В глубине, далеко от входа, должно быть, загорелась красная лампочка, крякнул клаксон или еще, что такое и впуск граждан приостановился. Петр аккуратно взял Куренкова за рукав вежливо отодвинул в сторону, показал на площадку около себя, дежурно улыбнулся и сказал:

– Постойте, пока здесь.

Отсюда обзор стал получше. Впуск возобновился. Жилистый мужик с выцветшей татуировкой, нетрезво перешагнув, превратился в тираннозаврика. Да, именно в маленького, сантиметров двадцати высотой, тираннозавра. Защелкал зубами, замахал коротенькими передними лапками с длинными когтями и пустился за кем-то вприпрыжку. Мадам, видать не выходившая от рождения до последних дней из фастфудной забегаловки, захрюкала и постукивая копытами понеслась к здешнему корыту лишних калорий. Иногда изменений не происходило. Но редко. Тогда на мгновение возникало неяркое сияние, и человек шел дальше. Капитану от этого становилось радостно и тепло на душе. Через полчаса он, хотя и не отличался способностями в физиономистике, начал частенько угадывать, кто в кого превратится. А через час Петр сказал:

– Я ненадолго перекусить сгоняю, а ты меня подмени.

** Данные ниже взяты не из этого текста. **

Lemma photo_fit_modes_witness :
  exists dw dh,
    drawPhoto demoEnv loadedEditor (demoPhoto 0 1)
    = [Save;
       Translate (bx_x (toAbsolute (ph_transform (demoPhoto 0 1)) demoCanvas))
         (bx_y (toAbsolute (ph_transform (demoPhoto 0 1)) demoCanvas));
       Rotate (tr_rotation (ph_transform (demoPhoto 0 1)) * PI / 180);
       BeginPath;
       Rect
         (- (bx_width (toAbsolute (ph_transform (demoPhoto 0 1)) demoCanvas)
             * p_globalPhotoScale (props demoEnv)) / 2)
         (- (bx_height (toAbsolute (ph_transform (demoPhoto 0 1)) demoCanvas)
             * p_globalPhotoScale (props demoEnv)) / 2)
         (bx_width (toAbsolute (ph_transform (demoPhoto 0 1)) demoCanvas)
          * p_globalPhotoScale (props demoEnv))
         (bx_height (toAbsolute (ph_transform (demoPhoto 0 1)) demoCanvas)
          * p_globalPhotoScale (props demoEnv));
       Clip;
       DrawImage (ph_src (demoPhoto 0 1))
         (- dw / 2 + crop_x (ph_crop (demoPhoto 0 1)))
         (- dh / 2 + crop_y (ph_crop (demoPhoto 0 1))) dw dh;
       Restore]
    /\ dw * ph_originalHeight (demoPhoto 0 1)
       = dh * ph_originalWidth (demoPhoto 0 1)
    /\ (ph_fit (demoPhoto 0 1) <> Some contain ->
        bx_width (toAbsolute (ph_transform (demoPhoto 0 1)) demoCanvas)
        * p_globalPhotoScale (props demoEnv)
        * crop_scale (ph_crop (demoPhoto 0 1)) <= dw
        /\ bx_height (toAbsolute (ph_transform (demoPhoto 0 1)) demoCanvas)
           * p_globalPhotoScale (props demoEnv)
           * crop_scale (ph_crop (demoPhoto 0 1)) <= dh)
    /\ (ph_fit (demoPhoto 0 1) = Some contain ->
        dw <= bx_width (toAbsolute (ph_transform (demoPhoto 0 1)) demoCanvas)
              * p_globalPhotoScale (props demoEnv)
              * crop_scale (ph_crop (demoPhoto 0 1))
        /\ dh <= bx_height (toAbsolute (ph_transform (demoPhoto 0 1)) demoCanvas)
                 * p_globalPhotoScale (props demoEnv)
                 * crop_scale (ph_crop (demoPhoto 0 1))).
Proof.
  apply (photo_fit_modes demoEnv loadedEditor (demoPhoto 0 1));
    try reflexivity; cbn; lra.
Defined.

Потом посмотрел строго и добавил:

– Временно!

Александр Иванович кивнул, мол, временно, так временно, не очень-то и собирался задерживаться тут.

Зажигалась зеленая лампочка, он кивал и очередной клиент проходил. А еще через часок до него, наконец, дошел простой вопрос:

– А в кого, сам-то превращусь когда пройду?

В это время вернулся Петр и не дал разыграться простору фантазий:

– Ну, слава Господу нашему, дошло-таки, – проворчал он и перекрестился, – понял, зачем стоял. Если понял, думай, крепко думай, а пока ступай.

Он провел Александра Ивановича по темному коридору. Открыл дверь и осторожно вытолкнул. Куренков оказался в поле, заросшем сорняком и пошел по узкой тропинке.

– Думай, крепко думай! – услышал в спину.

Дверь захлопнулась.

Шел долго. Хотелось, но не думалось.

Пришла ночь, и капитан в неё провалился.

2

Утро оказалось пасмурным. Глаза не хотелось открывать. Грохот дивана, который складывали каждое утро в 6:30 соседи с четвертого этажа, разбудил окончательно.

Потом был долгий день. Текучка. Рутина. Писанина отчетов, докладных, планов оперативной работы и прочая канитель.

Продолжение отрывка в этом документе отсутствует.